Alea jacta est ! De manière plus prosaïque, les dés sont jetés. Le Conseil Constitutionnel du Sénégal a publié la liste officielle, donc définitive, des candidats devant prendre part à l’élection présidentielle du 25 février 2024. Sur les 21 candidats sortis indemnes de l’étape difficile des parrainages (ils étaient 93 au départ), seuls 20 ont été finalement retenus par les 7 sages pour briguer le suffrage des citoyens et espérer, au soir du 25 février 2024, ou quelques semaines après, en cas de second tour, devenir le 5è président de la République du Sénégal. Sur les 21 candidats retenus initialement, seule la candidature de Karim Wade a été déclarée irrecevable.
Bien que le chemin qui mène au Palais présidentiel se rapproche davantage, il n’en reste pas moins qu’une bonne quinzaine de ces candidats feront figure de simples figurants ! Le fait est inédit : depuis l’indépendance du pays, c’est bien la première fois qu’une élection présidentielle va concerner un nombre aussi élevé de prétendants au fauteuil présidentiel.
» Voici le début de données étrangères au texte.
(** * sf-coverage-viewer: the Salesforce service and the application

    A shallow embedding of [src/services/salesforce-service.js] (class
    [SalesforceService]) and of [src/app.js] (class [CoverageApp]: the
    start-up and the handling of a request), followed by the properties
    the specification states about them and by further properties of the
    code.

    Conventions of the embedding.
    - An [async] method is a state transformer returning a completion:
      normal return, thrown error, process exit, or a promise that never
      settles.  [await] is the bind of that monad.
    - The Node runtime (child processes, the file system, [path.join],
      [os.platform], [JSON.parse], [server.listen]) is an interface,
      [NodeRuntime]; every definition and theorem is parametric in it.
      A call of the runtime that can throw returns the error or the
      value.
    - JavaScript strings are byte strings; the JSON the CLI prints is seen
      through the typed view [Json.data], which carries exactly the fields
      the program reads, at the types of the CLI's JSON contract.
    - A line count of the JSON is an integer literal ([Z]), of any size;
      [JSON.parse] reads it as the nearest binary64 number, and every
      count, total, quotient and percentage of the program is a binary64
      number, computed with the IEEE 754 operations of [SpecFloat] at
      precision 53 and maximal exponent 1024.
    - What the program writes to the console is not part of the state.
    - The HTTP layer is seen through the calls a handler makes on the
      response object; the template engine, whose source is not part of
      what is embedded, and the remaining built-ins of the request
      handling form a second interface, [WebRuntime]. *)

From Stdlib Require Import ZArith Lia Floats.SpecFloat.
From Stdlib Require Import Strings.Ascii Strings.String.
From stdpp Require Import gmap strings list fin_maps.
Lemma tryReconnect_connect_returns (w : World) (ctx : Context) (log : Logger) (E : string) :
  is_Some (newClient (remotes (server w))) ->
  exists r w', tryReconnect_connect ctx log E w = Ret r w'.
Proof.
  intros [f Hf]. unfold tryReconnect_connect. unfold mbind, M_bind, Log, mret, M_ret.
  rewrite emit_eq, getOrCreateClient_eq.
  change (newClient (remotes (server (with_trace w ?evs)))) with
    (newClient (remotes (server w))).
  rewrite Hf. destruct (lookup_conn _ E); [by eexists _, _|].
  destruct (f _ _ _); by eexists _, _.
Qed.

(** X3. The panic statements of the file. [Panic] is the outcome of a
    computation that has reached one of the three panic statements, in
    ConfigureRemoteClientFunc, getOrCreateClient and closeAndRemoveClient;
    run-time panics of Go are outside the model, in which the factory
    answers with a connection or an error and the ref database holds
    [serverRef] objects only. In a reachable state a step reaches a panic
    statement exactly when it is one of the three contract violations:
    ConfigureRemoteClientFunc with the factory already set, getOrCreateClient
    before the factory is set, closeAndRemoveClient for an endpoint without
    entry. The panic then carries the message of that statement and leaves
    the world as it was. In particular no action of a watcher goroutine
    reaches a panic statement: the getOrCreateClient that its tryReconnect
    calls always finds the factory set. *)
Theorem panics_only_on_contract_violations (env : Env) (w : World) :
  reachable env w ->
  (forall i now msg w', step env (schedule i now) w <> Panic msg w') /\
  (forall l msg w',
     step env l w = Panic msg w' <->
     w' = w /\ contract_violation w l /\ panic_message l = Some msg).
Proof.
  intros Hreach.
  assert (Hsched : forall i now, exists w', step env (schedule i now) w = Ret tt w').
  { intros i now. simpl. unfold mbind, M_bind, gets.
    destruct (goroutines w !! i) as [wt|] eqn:Hi; [|by eexists].
    assert (Hf : is_Some (newClient (remotes (server w)))).
    { apply (reachable_goroutines_have_factory env); [done|].
      intros Hnil. by rewrite Hnil in Hi. }
    destruct (w_pc wt) as [| | |b|b cl|] eqn:Hpc.
    - rewrite watcher_wait by done. by eexists.
    - rewrite watcher_check by done. by eexists.
    - rewrite watcher_remove by done. by eexists.
    - rewrite (watcher_try _ _ _ _ _ b) by done.
      destruct (tryReconnect_connect_returns w ctxBackground (watcher_log (w_endpoint wt))
                  (w_endpoint wt) Hf) as ([cl|err] & w1 & ->); by eexists.
    - rewrite (watcher_reestablish _ _ _ _ _ b cl) by done.
      destruct (reestablish_appends env cl ctxBackground (watcher_log (w_endpoint wt))
                  (w_endpoint wt) w) as ([err|] & evs & -> & _); by eexists.
    - rewrite watcher_exited by done. by eexists. }
  split.
  { intros i now msg w' Hp. destruct (Hsched i now) as [w1 Hs]. congruence. }
  intros l msg w'. split.
  - intros Hp. destruct l as [f|E|ctx log E|E| |r|cl|i now]; simpl in Hp.
    + unfold ConfigureRemoteClientFunc in Hp. unfold mbind, M_bind, gets, panic in Hp.
      simpl. destruct (newClient _) eqn:Hn; [|done]. by injection Hp as <- <-.
    + unfold getClient, mbind, M_bind, gets in Hp. by destruct (conn_lookup _ _).
    + unfold mbind, M_bind in Hp. rewrite getOrCreateClient_eq in Hp. simpl.
      destruct (newClient _) as [f|]; [|by injection Hp as <- <-].
      destruct (lookup_conn w E); [done|]. by destruct (f _ _ _).
    + unfold closeAndRemoveClient in Hp. unfold mbind, M_bind, gets, panic in Hp.
      simpl. unfold lookup_conn.
      destruct (conn_lookup _ _) as [cl|]; [done|]. by injection Hp as <- <-.
    + done.
    + done.
    + done.
    + destruct (Hsched i now) as [w1 Hs]. simpl in Hs. congruence.
  - intros (-> & Hv & Hmsg).
    destruct l as [f|E|ctx log E|E| |r|cl|i now]; simpl in Hv, Hmsg; try done;
      injection Hmsg as <-.
    + destruct Hv as [g Hg]. simpl.
      unfold ConfigureRemoteClientFunc. unfold mbind, M_bind, gets, panic. by rewrite Hg.
    + simpl. unfold mbind, M_bind. by rewrite getOrCreateClient_eq, Hv.
    + simpl. unfold closeAndRemoveClient. unfold mbind, M_bind, gets, panic.
      unfold lookup_conn in Hv. by rewrite Hv.
Qed.
(** * gcalsync: the reconciliation engine and its calendar access layer

    A shallow embedding of [background/sync.js] (class [SyncService]) and
    [background/calendar.js] (class [CalendarService]), with the properties
    the specification states about them.

    Layout:
    - [JsDate]: the part of the ECMAScript [Date] object the code uses;
    - the data model (events, requests, responses, settings);
    - [Platform]: the collaborators the two services call
      ([authService.makeAuthenticatedRequest], [storageService.getSettings],
      the clock, the local time zone);
    - the state-and-exception monad the asynchronous methods run in;
    - [CalendarService] and [SyncService], method by method;
    - [Cloud]: an executable calendar provider used to run the code;
    - the rest of the extension: [background/auth.js], the remaining
      methods of [utils/storage.js] and of the two services, the listeners
      of [background/index.js], over the browser interfaces [Browser], and
      [Chromium], an executable browser in front of [Cloud];
    - the theorems. *)

From stdpp Require Import base strings list gmap pretty.
From Stdlib Require Import ZArith Lia Ascii.

Local Open Scope Z_scope.

(* ===================================================================== *)
(** * The ECMAScript [Date] operations used by the code                   *)
(* ===================================================================== *)

(** A time value is a number of milliseconds since the epoch, as in
    ECMAScript; [None] stands for the time value [NaN] of an Invalid Date.
    Numbers are integers here; [TimeClip] keeps time values within the
    range of a [Date], which is inside the range where a double holds every
    integer exactly.

    Two things ECMAScript leaves to the implementation are parameters: the
    local time zone adjustment [tza] ([LocalTZA(t, isUTC)]: the offset of
    local time from UTC at the time value [t] when [isUTC] is [true], and
    the offset in effect at the local time [t] when it is [false]), and
    what [new Date(string)] makes of a string that is not in the date-time
    string format ([legacy]). *)
Module JsDate.

Definition msPerMinute : Z := 60000.
Definition msPerHour : Z := 3600000.
Definition msPerDay : Z := 86400000.

(** [Day(t)] and [TimeWithinDay(t)]. *)
Definition Day (t : Z) : Z := t `div` msPerDay.
Definition TimeWithinDay (t : Z) : Z := t `mod` msPerDay.
Definition MakeDate (day time : Z) : Z := day * msPerDay + time.
Definition MakeTime (h m s ms : Z) : Z :=
  h * msPerHour + m * msPerMinute + s * 1000 + ms.

Definition TZA : Type := Z → bool → Z.
(* ===== verification/_CoqProject ===== *)
-Q . S2P
Prelude.v
Bitset.v
Messages.v
Config.v
GoText.v
Base32.v
Log.v
LogText.v
Block.v
State.v
Graph.v
Determinism.v
Deliver.v
Updates.v
Ordering.v
Termination.v
Protocol.v
Typing.v
Chain.v
Safety.v
Meaning.v
MeaningFacts.v
Refine.v
RefineBlock.v
RefineExec.v
Votes.v
Accept.v
Agreement.v
TotalOrder.v
Lexinum.v
Codec.v
Kv.v
Conn.v
LogNet.v
ConnProps.v
LogNetProps.v
LogFront.v
Cache.v
Store.v
StoreProps.v
StoreScan.v
StoreInv.v
Missing.v
Ext.v
Depgraph.v
DepgraphProps.v
Broadcast.v
Node.v
NodeProps.v
Wire.v
Types.v
Keys.v
Files.v
Setup.v
Startup.v
SetupProps.v
Discovery.v
Peers.v
BroadcastProps.v
Replay.v
Callbacks.v
PeersProps.v
Loops.v
Network.v
Pubsub.v
PubsubProps.v
Restart.v
Serving.v
Listening.v
Commands.v
Web.v
GraphWitnesses.v
RefineWitnesses.v
AgreementWitnesses.v
Instances.v
StoreWitnesses.v
ServiceWitnesses.v
NodeWitnesses.v
SetupWitnesses.v
LogWitnesses.v
Lemma filter_every {A} (P : A → Prop) `{!∀ x, Decision (P x)} (l : list A) :
  (∀ x, x ∈ l → P x) → filter P l = l.
Proof.
  induction l as [|x l IH]; intros HP; [done|]. rewrite filter_cons, decide_True by (apply HP; left).
  f_equal. apply IH. intros; apply HP; by right.
Qed.

Lemma StronglySorted_weaken {A} (R S : A → A → Prop) l :
  (∀ x y, R x y → S x y) → StronglySorted R l → StronglySorted S l.
Proof.
  intros HRS. induction 1 as [|x l _ IH Hx]; constructor; [done|].
  eapply Forall_impl; [exact Hx|auto].
Qed.

Lemma filter_none {A} (P : A → Prop) `{!∀ x, Decision (P x)} (l : list A) :
  (∀ x, x ∈ l → ¬ P x) → filter P l = [].
Proof.
  induction l as [|x l IH]; intros Hn; [done|]. rewrite filter_cons, decide_False by (apply Hn; left).
  apply IH. intros y Hy. apply Hn. by right.
Qed.

Lemma StronglySorted_filter {A} (R : relation A) (P : A → Prop) `{!∀ x, Decision (P x)} l :
  StronglySorted R l → StronglySorted R (filter P l).
Proof.
  induction 1 as [|x l Hs IH Hh]; [constructor|]. rewrite filter_cons. case_decide; [|done].
  constructor; [done|]. apply Forall_forall. intros y [_ Hy]%list_elem_of_filter.
  by eapply Forall_forall in Hh.
Qed.

Lemma Forall_choose {A B} (P : A → B → Prop) (l : list A) :
  Forall (λ x, ∃ y, P x y) l → ∃ l', Forall2 P l l'.
Proof.
  induction 1 as [|x l [y Hy] _ [l' IH]]; [by exists []|]. exists (y :: l'). by constructor.
Qed.

Lemma Forall2_elem_l {A B} (P : A → B → Prop) l l' x :
  Forall2 P l l' → x ∈ l → ∃ y, y ∈ l' ∧ P x y.
Proof.
  induction 1 as [|a b l l' Hab _ IH]; [by intros ?%elem_of_nil|].
  intros [->|Hx]%elem_of_cons; [exists b; split; [left|done]|].
  destruct (IH Hx) as (y & ? & ?). exists y. split; [by right|done].
Qed.
Lemma Forall2_elem_r {A B} (P : A → B → Prop) l l' y :
  Forall2 P l l' → y ∈ l' → ∃ x, x ∈ l ∧ P x y.
Proof.
  induction 1 as [|a b l l' Hab _ IH]; [by intros ?%elem_of_nil|].
  intros [->|Hy]%elem_of_cons; [exists a; split; [left|done]|].
  destruct (IH Hy) as (x & ? & ?). exists x. split; [by right|done].
Qed.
Au sortir de deux années particulièrement éprouvantes pour la démocratie et l’Etat de droit, malmené jusqu’à leurs derniers retranchements, le prochain scrutin électoral s’annonce comme un grand moment de délivrance, une sorte de catharsis pour sortir, enfin, d’un long moment de doute, de questionnement légitime sur la réelle volonté du pouvoir, comme des acteurs politiques de tous bords et la société civile encore debout, de sauver (ou préserver) ce qui peut l’être.
Quelques enseignements peuvent être tirés, de prime abord, en attendant que le début de la campagne électorale et le déploiement sur le terrain des candidats nous procurent plus d’éléments factuels sur les réelles potentialités et chances des uns et des autres.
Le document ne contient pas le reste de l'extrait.